**RECORDS TO USE**
(** ** Asynchronous methods

    A method runs against a world: the store behind [_sessionStore], the
    store calls issued so far (oldest first), and the exceptions of rejected
    promises that nothing awaited or returned. *)
Inductive StoreCall : Type :=
| SetData (key value : string)
| GetData (key : string)
| RemoveData (key : string).

Record World (St : Type) : Type := mkWorld {
  _sessionStore : St;
  storeCalls : list StoreCall;
  unhandledRejections : list Exn
}.
Arguments mkWorld {St} _ _ _.
Arguments _sessionStore {St} _.
Arguments storeCalls {St} _.
Arguments unhandledRejections {St} _.

(** The body of an [async] function: it settles its promise and leaves a
    world behind. *)
Definition Async (St A : Type) : Type := World St -> Promise A * World St.

(** What a promise leaves behind when nothing handles it. *)
Definition leftover {A} (p : Promise A) : list Exn :=
  match p with
  | Resolved _ => []
  | Rejected e => [e]
  end.

Module Async.
Section Ops.
Context {St : Type}.

(** [return Promise.resolve(a)], or [return a]. *)
Definition resolve {A} (a : A) : Async St A := fun w => (Resolved a, w).

(** [return Promise.reject(e)], or an uncaught [throw e]. *)
Definition reject {A} (e : Exn) : Async St A := fun w => (Rejected e, w).

(** Sequencing: the rest of the body runs only when the step resolved. *)
Definition bind {A B} (m : Async St A) (k : A -> Async St B) : Async St B :=
  fun w =>
    match m w with
    | (Resolved a, w') => k a w'
    | (Rejected e, w') => (Rejected e, w')
    end.

(** [await p]. *)
Definition await {A} (p : Promise A) : Async St A := fun w => (p, w).

(** A promise that the body neither awaits nor returns: the body goes on
    whatever its state, and a rejection stays unhandled. *)
Definition dropped {A} (p : Promise A) : Async St unit :=
  fun w =>
    (Resolved tt,
     mkWorld (_sessionStore w) (storeCalls w)
       (unhandledRejections w ++ leftover p)).

(** A synchronous call that may throw, inside the body. *)
Definition call {A} (c : Completion A) : Async St A :=
  fun w =>
    match c with
    | Normal a => (Resolved a, w)
    | Throw e => (Rejected e, w)
    end.
End Ops.
End Async.

Declare Scope async_scope.
Delimit Scope async_scope with async.
Notation "x <- m ;; k" := (Async.bind m (fun x => k))
  (at level 100, m at next level, right associativity) : async_scope.
Notation "m ;; k" := (Async.bind m (fun _ => k))
  (at level 100, right associativity) : async_scope.

(** JavaScript's [!s] on a string: only the empty string is falsy. *)
Definition falsy (s : string) : bool := String.eqb s "".

(** ** The class [UserSession] *)
Module UserSession.
Section Methods.
Context {St : Type} {store : Store St}.
Context {utils : SessionUtils.Impl} {json : JSON.Impl}.
Local Open Scope async_scope.

(** The three calls on [this._sessionStore]; each is recorded and yields
    the promise the store returned. *)
Definition store_setData (key value : string) : Async St (Promise unit) :=
  fun w =>
    let '(p, st) := setData key value (_sessionStore w) in
    (Resolved p,
     mkWorld st (storeCalls w ++ [SetData key value]) (unhandledRejections w)).

Definition store_getData (key : string) : Async St (Promise string) :=
  fun w =>
    (Resolved (getData key (_sessionStore w)),
     mkWorld (_sessionStore w) (storeCalls w ++ [GetData key])
       (unhandledRejections w)).

Definition store_removeData (key : string) : Async St (Promise unit) :=
  fun w =>
    let '(p, st) := removeData key (_sessionStore w) in
    (Resolved p,
     mkWorld st (storeCalls w ++ [RemoveData key]) (unhandledRejections w)).

(** The exceptions the class builds. *)
Definition NODE_CORE_CUS1_NF01 : Exn :=
  AsgardeoAuthException "NODE_CORE-CUS1-NF01" "createUID()"
    "Creating UID failed" "Could not create a UUID for the session.".

Definition NODE_CORE_DUS1_NF01 : Exn :=
  AsgardeoAuthException "NODE_CORE-DUS1-NF01" "destroyUserSession()"
    "User UUID is not found" "No user UUID has passed as a parameter ".

Definition AUTH_CORE_RAT1_NV01 : Exn :=
  AsgardeoAuthException "AUTH_CORE-RAT1-NV01" "removeData()"
    "Destroying session failed" "The provided UUID is not valid.".

(** [createUserSession(sub, sessionData)].  The promise of [setData] is
    bound to [new_session] and never awaited or returned. *)
Definition createUserSession (sub : string) (sessionData : JSValue)
  : Async St string :=
  let user_uuid := SessionUtils.createUUID sub in
  if falsy user_uuid then
    Async.reject NODE_CORE_CUS1_NF01
  else
    new_session <- store_setData user_uuid (JSON.stringify sessionData) ;;
    Async.dropped new_session ;;
    Async.resolve user_uuid.

(** [getUserSession(uuid)]. *)
Definition getUserSession (uuid : string) : Async St JSValue :=
  pending <- store_getData uuid ;;
  sessionData <- Async.await pending ;;
  parsed <- Async.call (JSON.parse sessionData) ;;
  Async.resolve parsed.

(** [getUUID(sub)]. *)
Definition getUUID (sub : string) : Async St string :=
  let uuid := SessionUtils.createUUID sub in
  Async.resolve uuid.

(** [destroyUserSession(uuid)].  In the first [if] the rejected promise is
    an expression statement: it is built, not returned.  (The assignment
    [uuid = ""] after the removal changes a local only and is left out.) *)
Definition destroyUserSession (uuid : string) : Async St bool :=
  (if falsy uuid then
     Async.dropped (A := bool) (Rejected NODE_CORE_DUS1_NF01)
   else
     Async.resolve tt) ;;
  isValidUUID <- Async.await (Resolved (SessionUtils.validateUUID uuid)) ;;
  if (isValidUUID : bool) then
    pending <- store_removeData uuid ;;
    removed <- Async.await pending ;;
    Async.resolve true
  else
    Async.reject AUTH_CORE_RAT1_NV01.
End Methods.
End UserSession.


(** ** The contract of the store

    Section 6 of the design: [setData] writes the value at the key,
    [getData] returns the value at the key and fails with a not-found
    signal when the key is absent, [removeData] removes the key and is not
    an error on an absent key.  An implementation meets the contract through
    a view of its state as a finite map from keys to values.  Such a store
    has done the work of a call when the call returns: nothing is left in
    flight. *)
Class StoreContract (St : Type) {store : Store St} : Type := {
  contents : St -> gmap string string;
  not_found : Exn;
  getData_contents : forall key st,
    getData key st =
    match contents st !! key with
    | Some value => Resolved value
    | None => Rejected not_found
    end;
  setData_contents : forall key value st,
    fst (setData key value st) = Resolved tt /\
    contents (snd (setData key value st)) = <[key:=value]> (contents st);
  removeData_contents : forall key st,
    fst (removeData key st) = Resolved tt /\
    contents (snd (removeData key st)) = delete key (contents st)
}.

(** ** Stores whose writes complete later

    [setData] returns a promise, and a caller that does not await it goes
    on while the write may still be in flight.  [visible] is what a read
    issued now finds, and [completed] is the state once every call in
    flight has completed; a write shows in the completed store, after the
    writes issued before it. *)
Class EventualStore (St : Type) {store : Store St} : Type := {
  visible : St -> gmap string string;
  completed : St -> St;
  missing : Exn;
  getData_visible : forall key st,
    getData key st =
    match visible st !! key with
    | Some value => Resolved value
    | None => Rejected missing
    end;
  setData_completed : forall key value st,
    fst (setData key value st) = Resolved tt /\
    visible (completed (snd (setData key value st))) =
      <[key:=value]> (visible (completed st))
}.

(** The world once the store calls in flight have completed. *)
Definition after_completion {St : Type} {store : Store St}
    {eventual : EventualStore St} (w : World St) : World St :=
  mkWorld (completed (_sessionStore w)) (storeCalls w) (unhandledRejections w).

(** ** Implementations to run the class on *)
Module Demo.

(** A store kept in memory: the state is the map itself. *)
Definition memory : Store (gmap string string) := {|
  setData key value m := (Resolved tt, <[key:=value]> m);
  getData key m :=
    match m !! key with
    | Some value => Resolved value
    | None => Rejected (Error "not found")
    end;
  removeData key m := (Resolved tt, delete key m)
|}.

(** The writes in flight, landing on the map in the order of their issue. *)
Definition land (writes : list (string * string)) (m : gmap string string)
  : gmap string string :=
  fold_left (fun m kv => <[fst kv := snd kv]> m) writes m.

(** A store whose writes complete after [setData] has returned its
    promise: the state is the map as reads find it, with the writes in
    flight.  The promise of a write is given by what it settles to.  A
    removal, which its caller awaits, completes after the writes issued
    before it. *)
Definition deferred : Store (gmap string string * list (string * string)) := {|
  setData key value st := (Resolved tt, (fst st, snd st ++ [(key, value)]));
  getData key st :=
    match fst st !! key with
    | Some value => Resolved value
    | None => Rejected (Error "not found")
    end;
  removeData key st := (Resolved tt, (delete key (land (snd st) (fst st)), []))
|}.

(** A store that is down: every call rejects and nothing is kept. *)
Definition unavailable : Store unit := {|
  setData _ _ st := (Rejected (Error "store unavailable"), st);
  getData _ _ := Rejected (Error "store unavailable");
  removeData _ st := (Rejected (Error "store unavailable"), st)
|}.

(** *** A deriver and a validator *)

Definition hex_digit (n : N) : ascii :=
  match n with
  | 10 => "a" | 11 => "b" | 12 => "c" | 13 => "d" | 14 => "e" | 15 => "f"
  | _ => ascii_of_N (48 + n)
  end%N%char.

Fixpoint hex (digits : nat) (n : N) : string :=
  match digits with
  | O => ""
  | S d => hex d (n / 16) +:+ String (hex_digit (n mod 16)) ""
  end.

(** A 120-bit digest of the subject (a polynomial hash; any fixed one-way
    transform takes this place). *)
Fixpoint digest (acc : N) (sub : string) : N :=
  match sub with
  | "" => acc
  | String c rest =>
      digest ((acc * 1099511628211 + N_of_ascii c) mod 2 ^ 120)%N rest
  end.

Definition is_hex (c : ascii) : bool :=
  let n := N_of_ascii c in
  ((48 <=? n) && (n <=? 57) || (97 <=? n) && (n <=? 102) ||
   (65 <=? n) && (n <=? 70))%N.

(** [shape] is matched position by position: [x] stands for a hexadecimal
    digit, [y] for one of [8 9 a b], any other character for itself; both
    strings must end together. *)
Fixpoint has_shape (shape candidate : string) : bool :=
  match shape, candidate with
  | "", "" => true
  | String p shape', String c candidate' =>
      (if Ascii.eqb p "x" then is_hex c
       else if Ascii.eqb p "y" then
         Ascii.eqb c "8" || Ascii.eqb c "9" ||
         Ascii.eqb c "a" || Ascii.eqb c "b"
       else Ascii.eqb p c)
      && has_shape shape' candidate'
  | _, _ => false
  end.

(** Modelled from the spec: an implementation of [SessionUtils] in the
    manner of sections 4.1 and 4.2, standing in for [../utils].
    [createUUID] fails (empty result) on the empty subject and otherwise
    lays a digest of the subject out as a name-based identifier;
    [validateUUID] accepts exactly the strings of that layout. *)
Definition utils : SessionUtils.Impl := {|
  SessionUtils.createUUID := fun sub =>
    if falsy sub then ""
    else
      let h := hex 30 (digest 14695981039346656037 sub) in
      substring 0 8 h +:+ "-" +:+ substring 8 4 h +:+ "-5" +:+
      substring 12 3 h +:+ "-a" +:+ substring 15 3 h +:+ "-" +:+
      substring 18 12 h;
  SessionUtils.validateUUID := has_shape "xxxxxxxx-xxxx-5xxx-yxxx-xxxxxxxxxxxx"
|}.

(** *** A serializer and a parser *)

Definition dquote : ascii := "034"%char.
Definition backslash : ascii := "092"%char.

(** The characters [JSON.stringify] escapes: the quote, the backslash and
    the control characters; every other byte of the UTF-8 text stands for
    itself.  (A lone surrogate, which [JSON.stringify] writes as an escape,
    has no UTF-8 text.) *)
Definition escape_char (c : ascii) : string :=
  if Ascii.eqb c dquote then String backslash (String dquote "")
  else if Ascii.eqb c backslash then String backslash (String backslash "")
  else if Ascii.eqb c "008" then String backslash "b"
  else if Ascii.eqb c "009" then String backslash "t"
  else if Ascii.eqb c "010" then String backslash "n"
  else if Ascii.eqb c "012" then String backslash "f"
  else if Ascii.eqb c "013" then String backslash "r"
  else if (N_of_ascii c <? 32)%N then
    String backslash "u00" +:+ hex 2 (N_of_ascii c)
  else String c "".

Fixpoint escape (s : string) : string :=
  match s with
  | "" => ""
  | String c rest => escape_char c +:+ escape rest
  end.

Definition quote (s : string) : string :=
  String dquote (escape s) +:+ String dquote "".

Fixpoint join (sep : string) (parts : list string) : string :=
  match parts with
  | [] => ""
  | [p] => p
  | p :: rest => p +:+ sep +:+ join sep rest
  end.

**AIM OF THE TASK**
Say how many lines in the entries above contain the string "memory", offering no other words.

**ANSWER TO THIS EXERCISE**
2